# Description
In this programming assignment, you are required to implement a contiguous sequential pattern mining algorithm and apply it on text data to mine potential phrase candidates.

## Input
The provided input file ("reviews_sample.txt") consists of 10,000 online reviews from Yelp users. The reviews have been stemmed (to remove the postfix of each word so words with similar semantics can have the same form), and most of the punctuation has been removed. Therefore, each line is basically a list of strings separated by spaces.

An example line is provided below:

`cold cheap beer good bar food good service looking great pittsburgh style fish 
sandwich place breading light fish plentiful good side home cut fry good 
grilled chicken salad steak soup day homemade lot special great place lunch 
bar snack beer`

## Task
You need to implement an algorithm to mine contiguous sequential patterns that are frequent in the input data. A contiguous sequential pattern is a sequence of items that frequently appears as a consecutive subsequence in a database of many sequences. For example, if the database is

`A,B,A,C
A,C,A,B,A,B
B,A,A,C,D`

and the minimum support is 2, then patterns like "A,B,A" or "A,C" are both frequent contiguous sequential patterns, while the pattern "A,A" is not a frequent contiguous sequential pattern because in the first two sequences the two A's are not consecutive to each other. Notice that it is still a frequent sequential pattern though.

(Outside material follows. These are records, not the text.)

(** * SpaceTraveling blog: reading time, sibling navigation and "load more"

    A shallow embedding of the computing parts of
    - [src/pages/post/[slug].tsx]  (the post page: [Post], [getStaticProps]),
    - its earlier revision (same [totalWords] / [readTime] code), and
    - the listing page ([Home], [handleNextPosts]),
    together with the properties the specification states about them.

    JavaScript values are modelled as the code uses them: a value that may be
    [undefined] or [null] is an [option], a thrown exception is the left
    summand of a result, strings are [string], an array is a [list]. *)

From Stdlib Require Import List String Ascii ZArith QArith Qround Lia Bool.
From Stdlib Require Import DecimalString Permutation.
Import ListNotations.

Close Scope Q_scope.
Local Open Scope string_scope.
Local Open Scope list_scope.

(** ** JavaScript primitives used by the pages *)

Module JS.

(** Exceptions the modelled code can throw or receive. [FetchError] is a
    rejected [fetch(..).then(r => r.json())] promise (transport failure or a
    body that is not JSON); [TypeError] is a property read on [undefined]. *)
Inductive exn : Type :=
| FetchError (msg : string)
| TypeError (msg : string).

Also, notice that multiple appearances of a subsequence in a single sequence record only counts once. For example, the pattern "A,B" appears 1 time in the first sequence and 2 times in the second, but its support should be calculated as 2, as there are only 2 records containing subsequence "A,B".


## SegPhrase
* Paper - http://hanj.cs.illinois.edu/pdf/sigmod15_jliu.pdf
* Implementation (in Python 2) - https://github.com/shangjingbo1226/SegPhrase/tree/master/src/frequent_phrase_mining


### Adapted from frequent_pattern_mining.py

In [144]:
# from sets import Set

def frequentPatternMining(tokens, patternOutputFilename, threshold):
    dict = {}

    tokensNumber = len(tokens)
    for i in xrange(tokensNumber):
        token = tokens[i]
        if token == '$':
            continue
        if token in dict:
            dict[token].append(i)
        else:
            dict[token] = [i]
    print "# of distinct tokens = ", len(dict)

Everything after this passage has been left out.